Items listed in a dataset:
(** The step [s], taken in [st], cancels the waiting goroutine [n] of
    [event]: it is [Stop], or a call of [removePending] for the hash of the
    event while the pending entry of that hash names [n], made for a removed
    notice or by another goroutine, one that has appended. *)
Definition CancelledBy (s : Step) (st : Tracker) (n : nat)
    (event : TellorNonceSubmitted) : Prop :=
  s = DoStop ∨
  (∃ notice, s = Deliver notice ∧ Removed (Raw notice) = true ∧
             key notice = key event ∧ pendingAppend st !! key event = Some n) ∨
  (∃ m other, s = DoRemove m ∧ m ≠ n ∧ taskAt m Appended st = Some other ∧
              key other = key event ∧ pendingAppend st !! key event = Some n).

(** [E1] received twice, no removed notice, and the first goroutine run to
    its end. *)
Definition sameHashTwice : list Step :=
  [SubscribeTry None; Deliver E1; Deliver E1; Tick 0; DoAppend 0; DoRemove 0].

End Dispute.

(** * Properties *)

(** ** Canonical order of labels *)

Module SortFacts.
Import GoLib.

Lemma string_lt_trans (a b c : string) :
  String.compare a b = Lt → String.compare b c = Lt → String.compare a c = Lt.
Proof.
  revert b c. induction a as [|x a IH]; intros [|y b] [|z c]; simpl; try done.
  unfold Ascii.compare.
  destruct (N.compare_spec (Ascii.N_of_ascii x) (Ascii.N_of_ascii y));
    destruct (N.compare_spec (Ascii.N_of_ascii y) (Ascii.N_of_ascii z));
    destruct (N.compare_spec (Ascii.N_of_ascii x) (Ascii.N_of_ascii z));
    try done; try lia; eauto.
Qed.

Lemma string_compare_refl (a : string) : String.compare a a = Eq.
Proof.
  induction a as [|x a IH]; simpl; [done|].
  unfold Ascii.compare. by rewrite N.compare_refl.
Qed.

Lemma Less_irrefl (a : Label) : Less a a = false.
Proof. unfold Less, String.ltb. by rewrite string_compare_refl. Qed.

Lemma Less_asym (a b : Label) : Less a b = true → Less b a = false.
Proof.
  unfold Less, String.ltb. rewrite (String.compare_antisym (Name a) (Name b)).
  by destruct (String.compare (Name b) (Name a)).
Qed.

Lemma NameLe_total (a b : Label) : NameLe a b ∨ NameLe b a.
Proof.
  unfold NameLe. destruct (Less b a) eqn:E; [right; by apply Less_asym | by left].
Qed.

_EXERCISE_
Among the entries above, find the line with "event while the" and the line with "key other = key"; give again exactly these two lines and all lines between them.

_FINAL ANSWER_
    event while the pending entry of that hash names [n], made for a removed
    notice or by another goroutine, one that has appended. *)
Definition CancelledBy (s : Step) (st : Tracker) (n : nat)
    (event : TellorNonceSubmitted) : Prop :=
  s = DoStop ∨
  (∃ notice, s = Deliver notice ∧ Removed (Raw notice) = true ∧
             key notice = key event ∧ pendingAppend st !! key event = Some n) ∨
  (∃ m other, s = DoRemove m ∧ m ≠ n ∧ taskAt m Appended st = Some other ∧
              key other = key event ∧ pendingAppend st !! key event = Some n).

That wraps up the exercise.